Our friend here is one of the last of the Obi
Men, and he threw his spell over the sugar
canes—hung up red rags and empty bottles on
the skirts of the plantation—uttered some
mumbo-jumbo spell in the ears of the frightened
people and departed. It was enough. Devil
another stick went.”
“Debble anudder stick go! He-he!”
sniggered Jesse.
“We ought to be greatly obliged,” confessed
Henry Vivian. “This has been a most
interesting experience, and I hope you’ll accept
an English sovereign from me in the name of
my father, old man. Be sure I’ll tell him[205]
of your exploits and all that he owes to
you.”
“Gold—me like gold berry much,” declared
Jesse. He took the money greedily and
slipped it into a pocket at his belt. “Massa
King ob England on it—good!” he said.
“And now I’ll depart, if you please, Ford,”
continued young Vivian. “I’m glad to have
had this most interesting experience, but I
can’t stand the place any longer. The uncanny
odours are choking me.”
“Smoke then. We can’t go immediately.
The old boy would never forgive us. I’ll be
off as soon as I dare.”
He turned to Jesse.
“Seen any turtle lately?”
“Plenty turtle, sar. I take my walks on
moony nights and see de great cock turtle
making a fuss and de ladies laying dar eggs
in de sand. Berry good soup—but Jesse like
rum better. It work quicker. You gem’men
shall taste Jesse’s rum punch. Nobody make
rum punch like me, massa.”
He made signs to Jacky, and the silent
negro, who stood at the door, drew three
calabash shells from a corner and took them
out to wash them.
“He my son, massa,” explained old Hagan.
“Him no speak or hear. Him tongue tied[206]
by de Lord. But him understand berry quick.
Him understand like a dog, sar. Him know
tings dat we no know, for all dat we have ears
and tongues.”
Vivian nodded dreamily and puffed his cigar.
The vile atmosphere of the hut and Jesse’s
voice that ran on ceaselessly began together to
hypnotise him. He felt sleepy.
“How much more of it?” he asked Ford,
and the other answered—
“Not five minutes. The drink is ready.
We will wish him good luck and long life.
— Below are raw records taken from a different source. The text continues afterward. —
(** ** What a failed write leaves *)

(** Divergence: a share that could not be saved was refused, and is in the list all the
    same, without a state of its own. *)
Theorem failed_add_keeps_the_share r e w :
  refuse_blank (alias r) BlankAlias = Ok tt -> refuse_blank (host r) BlankHost = Ok tt ->
  refuse_blank (path r) BlankPath = Ok tt -> find_share (share_id r) (state w) = None ->
  (forall st s, (write_state st s).2 = Err e) ->
  let '(w', res) := add_share r w in
  res = Err e /\ r ∈ shares (state w') /\ disk w' = disk w /\ share_states w' = share_states w.
Proof.
  intros H1 H2 H3 Hf Hw. unfold add_share. rewrite H1, H2, H3. unfold insert_share. rewrite Hf. unfold save.
  specialize (Hw (with_shares (shares (state w) ++ [r]) (state w)) (outside w)). cbn [state with_state].
  change (outside (with_state ?st w)) with (outside w). destruct (write_state _ _) as [s rw]. cbn in Hw. subst rw. cbn.
  split_and!; [done| |done|done]. set_solver.
Qed.

(** Bug: a share whose removal could not be saved is out of the list, and its state stays:
    the passes find it, and every attempt ends in [ShareNotFound]. *)
Theorem failed_removal_leaves_a_ghost id r e w :
  find_share id (state w) = Some r -> NoDup (ids_of (state w)) -> (forall st s, (write_state st s).2 = Err e) ->
  let '(w', res) := remove_share id w in
  res = Err e /\ share_states w' = share_states w /\ disk w' = disk w /\
  find_share id (state w') = None /\ mount_share id w' = (w', Err (ShareNotFound id)).
Proof.
  intros Hf Hnd Hw. unfold remove_share, remove_record. rewrite Hf. unfold save.
  specialize (Hw (with_shares (remove_first id (shares (state w))) (state w)) (outside w)). cbn [state with_state].
  change (outside (with_state ?st w)) with (outside w). destruct (write_state _ _) as [s rw]. cbn in Hw. subst rw.
  assert (Hn : find_share id (with_shares (remove_first id (shares (state w))) (state w)) = None).
  { apply find_share_None. unfold ids_of. cbn. rewrite (proj2 (remove_first_ids id _ Hnd)). tauto. }
  cbn [state]. split_and!; try done. unfold mount_share. cbn [state]. by rewrite Hn.
Qed.

(** Bug: a share that is removed while its mount is under way gets a state back when the
    mount fails: the remount pass finds it, and no attempt takes it away. *)
Theorem late_failure_makes_a_ghost r e w :
  find_share (share_id r) (state w) = None -> share_states w !! share_id r = None -> failure_class e = Transient ->
  (forall m, in_some_order m ≡ₚ map_to_list m) ->
  let w' := mount_ended r (Err e) w in
  share_id r ∈ remount_candidates (share_states w') /\ mount_share (share_id r) w' = (w', Err (ShareNotFound (share_id r))).
Proof.
  intros Hf Hs Hc Hwalk. cbn zeta. cbn [mount_ended]. set (w1 := match e with AuthenticationRefused _ _ _ => _ | _ => _ end).
  assert (Hst : share_states w1 = share_states w /\ state w1 = state w) by (subst w1; by repeat case_match).
  destruct Hst as [H1 H2]. split.
  - apply (remount_candidates_spec Hwalk). unfold set_share_failed.
    destruct (set_entry (share_id r) Failed (Some (display cfg e)) (Some (failure_class e)) None w1) as (en & He & E1 & E2 & _ & _ & E5).
    exists en. rewrite He. split_and!; [done|by left|congruence|]. by rewrite E5, H1, Hs.
  - unfold mount_share. assert (state (set_share_failed (share_id r) e w1) = state w) as -> by (cbn; exact H2). by rewrite Hf.
Qed.

(** Bug: when the credentials file cannot be made private it stays behind, password and
    all: the mount ends without removing it. *)
Theorem unprotected_file_stays r start username key domain password s1 s2 e w :
  credentials r = UserPassword username key domain -> fetch_password (outside w) key = Some (Ok password) ->
  write_file (creds_path r) (compose_cifs_credentials_file username password domain) (outside w) = (s1, Ok tt) ->
  set_private (creds_path r) s1 = (s2, Err e) ->
  mount_cifs r start w = (with_outside s2 w, Err (SubprocessIo (lit "stage credentials file: " ++ e))).
Proof.
  intros Hc Hf Hw Hs. unfold mount_cifs, stage_mount_credentials_file. by rewrite Hc, Hf, Hw, Hs.
Qed.

(** ** Events *)

Lemma make_room_skipn l : make_room l = skipn (length l - (SHARE_EVENTS_RING_CAPACITY - 1)) l.
Proof.
  induction l as [|e l IH]; [done|]. cbn [make_room]. destruct (Nat.leb_spec SHARE_EVENTS_RING_CAPACITY (length (e :: l))) as [H|H].
  - rewrite IH. cbn [length] in *. replace (Datatypes.S (length l) - (SHARE_EVENTS_RING_CAPACITY - 1))%nat
      with (Datatypes.S (length l - (SHARE_EVENTS_RING_CAPACITY - 1))) by (unfold SHARE_EVENTS_RING_CAPACITY in *; lia). done.
  - replace (length (e :: l) - (SHARE_EVENTS_RING_CAPACITY - 1))%nat with 0%nat; [done|]. lia.
Qed.

(** The ring has the last events, in order, and no more than it may. *)
Theorem ring_has_the_last es w :
  (length (ring w) <= SHARE_EVENTS_RING_CAPACITY)%nat ->
  ring (foldl (fun w e => publish_share_event e w) w es) =
    skipn (length (ring w ++ es) - SHARE_EVENTS_RING_CAPACITY) (ring w ++ es).
Proof.
  intros Hw. induction es as [|e es IH] using rev_ind.
  - rewrite app_nil_r. cbn. by replace (length (ring w) - SHARE_EVENTS_RING_CAPACITY)%nat with 0%nat by lia.
  - rewrite foldl_app. cbn [foldl]. change (ring (publish_share_event e ?x)) with (make_room (ring x) ++ [e]).
    rewrite make_room_skipn, IH, length_skipn, skipn_skipn, app_assoc. generalize (ring w ++ es). intros l.
    rewrite (skipn_app _ l [e]), length_app. cbn [length]. unfold SHARE_EVENTS_RING_CAPACITY.
    replace (length l + 1 - 32 - length l)%nat with 0%nat by lia. cbn [skipn]. f_equal. f_equal. lia.
Qed.
End runtime.

(** ** A concrete outside

    The mounts that are up, and the passwords that are stored.  The server speaks 3.0 and
    refuses the user of the share of music. *)
Record Toy := { mounts : list str; keys : list str }.
Definition toy_says (code : Z) (text : string) : result CommandOutput MountError :=
  Ok {| exit_code := Some code; stdout := []; stderr := lit text |}.
Definition toy_run (program : str) (args : list str) (timeout_ms : N) (s : Toy) : Toy * result CommandOutput MountError :=
  match last args with
  | None => (s, toy_says 1 "")
  | Some root =>
      if decide (program = lit "/bin/umount") then
        if str_in root (mounts s) then
          ({| mounts := filter (fun m => m <> root) (mounts s); keys := keys s |}, toy_says 0 "")
        else (s, toy_says 32 "not mounted")
      else if decide (program = lit "/bin/mount") then
        if existsb (str_contains (lit "credentials=")) args then (s, toy_says 32 "mount error(13): Permission denied")
        else if existsb (str_contains (lit "vers=3.0,")) args then
          ({| mounts := root :: mounts s; keys := keys s |}, toy_says 0 "")
        else (s, toy_says 32 "mount error(95): Operation not supported")
      else (s, toy_says 1 "")
  end.
(** Bug: a name that the system's list has in another case is adopted as it is and can never
    be revoked, because the name to revoke is put in lower case. *)
Theorem adopted_upper_case_stays raw u w :
  normalize_smb_username raw = Ok u -> (forall v, v ∈ names (smb_users (state w)) -> to_ascii_lowercase v <> v) ->
  revoke_user cfg raw w = (w, Err (UserNotFound u)).
Proof.
  intros Hn Hv. unfold revoke_user. rewrite Hn. destruct (find (is_user u) (smb_users (state w))) as [r|] eqn:Hf; [|done].
  exfalso. assert (Hin : u ∈ names (smb_users (state w))).
  { apply find_some in Hf as [Hin Hx%is_user_true]. rewrite <-Hx. apply list_elem_of_fmap_2. by apply list_elem_of_In. }
  apply (Hv u Hin). unfold normalize_smb_username in Hn. destruct (is_valid_smb_username_shape _); [|done]. injection Hn as <-.
  unfold to_ascii_lowercase. rewrite map_map. apply map_ext. intros c. unfold ascii_lower_char, is_ascii_upper, in_range.
  destruct ((65 <=? c) && (c <=? 90)) eqn:Hc; [|by rewrite Hc]. apply andb_true_iff in Hc as [?%N.leb_le ?%N.leb_le].
  by rewrite (proj2 (N.leb_gt (c + 32) 90)), andb_false_r by lia.
Qed.
End theorems.

(** ** A concrete outside

    The users of the system and the keys of the vault.  The wrapper adds a user that is not
    there, and keys one that is; everything else succeeds. *)
Record Box := { box_users : list str; box_keys : list str }.
Definition box_says (code : Z) (text : str) : result CommandOutput str :=
  Ok {| exit_code := Some code; stdout := text; stderr := [] |}.
Definition box_run (program : str) (args : list str) (timeout : N) (stdin : list N) (s : Box)
  : Box * result CommandOutput str :=
  match args with
  | [_; _; verb; u] =>
      if decide (verb = lit "add") then
        if str_in u (box_users s) then (s, box_says 1 []) else ({| box_users := u :: box_users s; box_keys := box_keys s |}, box_says 0 [])
      else if decide (verb = lit "delete") then
        ({| box_users := filter (fun v => v <> u) (box_users s); box_keys := box_keys s |}, box_says 0 [])
      else if decide (verb = lit "list") then (s, box_says 0 (unlines (box_users s)))
      else (s, box_says 0 [])
  | _ => (s, box_says 0 [])
  end.
#[export] Instance box_outside : SambaOutside Box := {
  run := box_run;
  write_file p t s := (s, Ok tt);
  replace_file st s := (s, Ok tt);
  set_private s := (s, Ok tt);
  read_back s := Ok tt;
  fetch_password s k := if str_in k (box_keys s) then Some (lit "secret") else None;
  delete_password k s := ({| box_users := box_users s; box_keys := filter (fun v => v <> k) (box_keys s) |}, Ok tt);
  nss_probe s u := str_in u (box_users s);
  now_ms s := 1000;
  hostname_file s := Some (lit "player" ++ [LF]);
  proc_status s := None;
  passwd_file s := None;
  env s k := None;
  set_hostname n s := s }.
Definition box_cfg : Config := {|
  sudo_program := lit "/usr/bin/sudo"; smb_conf_path := lit "/etc/samba/smb.conf";
  candidate_path := lit "/var/tmp/evo-smb.conf.candidate"; netbios_override := None; workgroup := lit "WORKGROUP";
  path_allowlist := DEFAULT_SHARE_PATH_ALLOWLIST; path_denylist := DEFAULT_SHARE_PATH_DENYLIST;
  subprocess_timeout_ms := 10000; operator_wired := true; display := fun _ => lit "error";
  display_state := fun _ => lit "error"; show_code := fun _ => lit "1" |}.
Definition box_world : World (S := Box) := {|
  outside := {| box_users := [lit "old"]; box_keys := [lit "k"] |}; state := empty_state; disk := None;
  attached := true; published := []; effects := [] |}.
Definition box_added : World (S := Box) := (add_user box_cfg (lit " Alice") (lit "k") None box_world).1.



Lemma revoke_user_correct_witness :
  exists o, effects (revoke_user box_cfg (lit "ALICE") box_added).1 =
    effects box_added ++ [Ran (build_smb_user_sync_delete_args (lit "alice")) [] (Ok o); Deleted (lit "k") true].
Proof.
  pose proof (revoke_user_correct box_cfg (lit "ALICE") box_added (revoke_user box_cfg (lit "ALICE") box_added).1 (Ok tt)) as H.
  destruct H as (u & r & o & Hu & Hr & _ & -> & _); [by vm_compute|]. exists o.
  assert (u = lit "alice") as -> by (vm_compute in Hu; by injection Hu as <-).
  vm_compute in Hr. by injection Hr as <-.
Defined.


Lemma reconcile_users_correct_witness :
  lit "old" ∈ names (smb_users (state (reconcile_smb_users_from_passdb box_cfg box_world).1)).
Proof.
  pose proof (reconcile_users_correct box_cfg box_world (reconcile_smb_users_from_passdb box_cfg box_world).1 1%nat) as H.
  destruct H as (out & He & Ho); [by vm_compute|].
  assert (out = Ok {| exit_code := Some 0%Z; stdout := lit "old" ++ [LF]; stderr := [] |}) as ->
    by (vm_compute in He; by injection He as <-).
  change (if succeeded _ then ?x else _) with x in Ho. apply Ho. right. by apply (bool_decide_unpack _).
Defined.
(** A whole number with a unit, below 2^53, is read as that many units, capped at the
    largest [u64]. *)
Theorem human_size_exact n unit k :
  n < 2 ^ 53 -> suffix_power unit = Some k ->
  parse_human_size (dec n ++ unit) = Some (N.min U64_MAX (n * 2 ^ Z.to_N k)).
Proof.
  intros Hn Hk. destruct (suffix_chars _ _ Hk) as [Hk0 Hu].
  assert (Hnum : Forall (fun c => is_num_char c = true) (dec n)).
  { apply (Forall_impl _ _ _ (dec_digits n)). intros c Hc. unfold is_num_char. by rewrite Hc. }
  assert (Hsplit : split_num_suffix (dec n ++ unit) = (dec n, unit)).
  { unfold split_num_suffix. destruct unit as [|c u].
    - rewrite app_nil_r, take_while_all, drop_while_forall by done. done.
    - assert (Hc : is_num_char c = false) by (inversion Hu; tauto).
      rewrite take_while_app_stop by done. f_equal.
      assert (Hd : drop_while is_num_char (dec n ++ c :: u) = c :: u).
      { clear Hk Hu. induction Hnum as [|x l Hx _ IH]; cbn; [by rewrite Hc|]. by rewrite Hx. }
      rewrite Hd. apply trim_word. split; [done|]. apply (Forall_impl _ _ _ Hu). tauto. }
  assert (Hword : word (dec n ++ unit)).
  { split; [pose proof (dec_nonempty n); by destruct (dec n)|]. apply Forall_app. split.
    - apply (Forall_impl _ _ _ (dec_digits n)). intros c Hc. by apply digit_not_ws.
    - apply (Forall_impl _ _ _ Hu). tauto. }
  unfold parse_human_size. rewrite (trim_word _ Hword).
  assert (Hemp : str_is_empty (dec n ++ unit) = false) by (destruct Hword as [Hne _]; by destruct (dec n ++ unit)).
  rewrite Hemp, Hsplit.
  assert (Hdec : parse_decimal (dec n) = Some (false, n, 0)).
  { unfold parse_decimal. pose proof (dec_not_elem DOT n eq_refl). pose proof (dec_not_elem MINUS n eq_refl).
    pose proof (parse_digits_dec n) as Hp. destruct (dec n) as [|d ds] eqn:Hd; [by apply dec_nonempty in Hd|].
    rewrite (proj2 (N.eqb_neq d MINUS)) by set_solver.
    rewrite split_once_none by done. rewrite app_nil_r. by rewrite Hp. }
  rewrite Hdec, Hk. cbn [option_map]. f_equal. by apply f64_scaled_exact.
Qed.

Lemma human_size_exact_witness :
  (32 < 2 ^ 53) /\ suffix_power (lit "GiB") = Some 30%Z /\ parse_human_size (lit "32GiB") = Some 34359738368.
Proof.
  assert (Hn : 32 < 2 ^ 53) by lia. assert (Hk : suffix_power (lit "GiB") = Some 30%Z) by (vm_compute; reflexivity).
  split; [exact Hn|]. split; [exact Hk|]. exact (human_size_exact 32 (lit "GiB") 30 Hn Hk).
Defined.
Then we will clear out. His rum punch is
really worth drinking. I know nothing like
it.”
Meantime Jacky had rinsed out his three
split calabash bowls and now placed them on
the table in a row.
“Dis Obi punch I make for you, sar.
Nobody make him but Jesse!” declared the
host. Then he poured his concoction into the
three bowls and, when he had emptied a large
open pan, about half a pint of liquor filled each
calabash.
“Drink and remember de poor old Obi Man,
sars! Dar’s yours, Massa Ford, and dar’s
yours, Massa Vivian; and dis am mine. Jacky
and me will share and share togedder.”
He handed the calabashes to his son and a[207]
close observer might have noted that into one
bowl of refreshment—that intended for Henry
Vivian—Jesse dipped the long, bony middle
finger of his right hand.
A moment later Jabez Ford lifted his drink
and pledged the giver.
“Here’s to you, old fellow, and may your
shadow never grow less. Good luck and long
life to all of us!”
He drank heartily, smacked his lips, and set
his empty bowl upon the table, while Vivian
followed his example and drained his drink
also.
“Splendid—splendid!” he said. “I’ll give
you another sovereign for the secret of that!”
Jesse looked at the doomed man with his
toad’s eyes.
“I fraid de secret no good whar you gwaine,
massa. You dead gem’man, sar. Nuffing on
God earf save you now. Five minutes more
and we take off your tings and put you under
Jesse’s snake-gourd, sar.”
“What the deuce is he talking about?”
began Vivian. Then his jaw fell and he stared
at the face of Jabez Ford. Behind them stood
Jacky, and in front, on the other side of the
table, the Obi Man quietly sipped his rum
punch and waited.
But now a thing unforeseen occurred, and[208]
the awful, inevitable death that had been
mixed with Henry Vivian’s cup fell upon
another.
Jabez Ford it was who leapt to his feet, cried
a hoarse oath and turned upon the negro
behind him.
“Treachery—you—you—!” he began.
Then he fell in a heap on the floor, twisted
horribly like a snake, while his hands and feet
beat the earth.
“Air—air—my God—life!” he cried, and at
the same moment with a wild yell the Obi Man
leapt forward and hurled himself at his son’s
throat. But the younger negro was ready, and
in his grasp the old man’s strength availed
nothing. In a moment Mr Hagan was forced
to the earth and Jacky, with a rope in readiness,
had bound him hand and foot. His finery fell
from Jesse while he shrieked and struggled
and cursed. Then he sank into silence and
watched Jabez Ford die.
Vivian, believing himself in some appalling
nightmare, glared upon this scene; and its unreality
and horror seemed increased to a climax
worse than the sudden death of the overseer
when the dumb negro turned upon him and
spoke.
“Come!” said the man. “Come out of
this! The horses are waiting. I’ll tell you[209]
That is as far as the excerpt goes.